The following year, Apekaum traveled throughout Oklahoma with anthropologist Weston La Barre and ethnobotanist Richard Evans Schultes, serving as their liaison as they documented the peyote religion. During off days, Apekaum narrated his life story to La Barre, recounting the final days of the reservation, allotment, the early days of Anadarko, Oklahoma, his seventeen years attending boarding schools, service in the navy during World War I and then as a state game warden, his work translating for politicians, and his involvement in the Native American Church. La Barre never published the manuscript, which contains rich details about intertribal variants of the sacred peyote rite as well as about Apekaum’s life experience.
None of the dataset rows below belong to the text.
(** A DNS rule that asks a rule-set of CIDRs to match the source address matches every query,
    and reports no address limit, so the CIDRs are never compared with anything. *)
Theorem dns_match_source_unchecked env o r r' (st st' : gmap string T) tag s (h : abstractDefaultRule BaseItem unit) m :
  dd_Raw o = match_source_rule tag ->
  NewDefaultDNSRule o = Ok r ->
  abstractDefaultRule_Start env r st = (Ok r', st') ->
  store !! tag = Some s -> (forall m, Match w s m = rules_Match w [DefaultHeadlessRule h] m) ->
  rule_wf h -> invert h = false -> allItems h = destinationIPCIDRItems h -> allItems h <> [] ->
  fst (DNSRule_Match w store (DefaultDNSRule r') (ResetRuleCache m)) = true /\
  DNSRule_WithAddressLimit store (DefaultDNSRule r') = false.
Proof.
  intros Ho Hr Hst Hs Hm Hw Hi Hall _. unfold NewDefaultDNSRule in Hr. inv_bind.
  match goal with H : run_blocks _ _ = Ok _ |- _ => rename H into Hb end. unfold dns_blocks in Hb. rewrite Ho in Hb.
  rewrite (run_blocks_snoc _ _ (ItemRuleSet (NewRuleSetItem [tag] true false))) in Hb by done.
  apply fmap_Ok in Hb as (r1 & Hb & ->).
  assert (r1 = rule_init false x) as ->.
  { enough (run_blocks (map lift_block (dns_blocks_domain (match_source_rule tag) ++ dns_blocks_conn (match_source_rule tag)
      ++ dns_blocks_env (match_source_rule tag))) (rule_init false x) = Ok (rule_init false x)) as E
      by (change (dn_Invert (match_source_rule tag)) with false in Hb; congruence).
    reflexivity. }
  apply abstractDefaultRule_Start_Ok in Hst as ->. rewrite map_rule_add. split; [|done].
  assert (items h = [] /\ sourceAddressItems h = [] /\ sourcePortItems h = [] /\ destinationAddressItems h = []
    /\ destinationPortItems h = []) as (H1 & H2 & H3 & H4 & H5).
  { pose proof (Permutation_length Hw) as Hlen. rewrite Hall, !length_app in Hlen.
    repeat split; apply length_zero_iff_nil; lia. }
  cbn [DNSRule_Match]. unfold DefaultDNSRule_Match. fold (set_ignore true (ResetRuleCache m)).
  rewrite <- set_ignore_reset. cbn [blk_group dns_block_rule_set item_started].
  pose proof (merged_Match w store (map_rule (item_started env) (rule_init false x)) h
    (mkRuleSetItem [tag] [tag] true false) tag s (set_ignore true m)) as E.
  rewrite set_ignore_cache in E. cbv zeta in E. cbn [IgnoreDestinationIPCIDRMatch set_IgnoreDestinationIPCIDRMatch] in E.
  destruct (default_Match _ _ _ _) as [b m1]. cbn [fst snd] in *.
  etransitivity; [apply E; first [done|repeat split; constructor]|].
  unfold merged_holds, merged_did_match, merged_group, dest_items. rewrite H1, H2, H3, H4, H5. done.
Qed.
End MatchSource.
In Autobiography of a Kiowa Indian Benjamin R. Kracht presents Apekaum’s autobiography for the first time. This eyewitness account is an important addition to Native American life narratives and the reconstruction of Kiowa cultural, social, and religious life in the late nineteenth and early twentieth centuries in the southern Great Plains.
 
Charles E. Apekaum (ca. 1890) was born during the final years of the Kiowa, Comanche, and Apache Reservation. He served as interpreter for the Santa Fe Laboratory of Anthropology field expedition in 1935, among many other jobs as a translator. Weston La Barre was an anthropologist best known for his work on traditional uses of plants in Native American religions and use of psychoanalysis in ethnography. He is the author of The Peyote Cult, a landmark work in psychological anthropology. Benjamin R. Kracht is a professor emeritus of anthropology at Northeastern State University in Tahlequah, Oklahoma. He is the editor of Stories from Saddle Mountain: Autobiographies of a Kiowa Family by Henrietta Tongkeamha and Raymond Tongkeamha (Nebraska, 2021) and the author of Kiowa Belief and Ritual (Nebraska, 2017), among other books.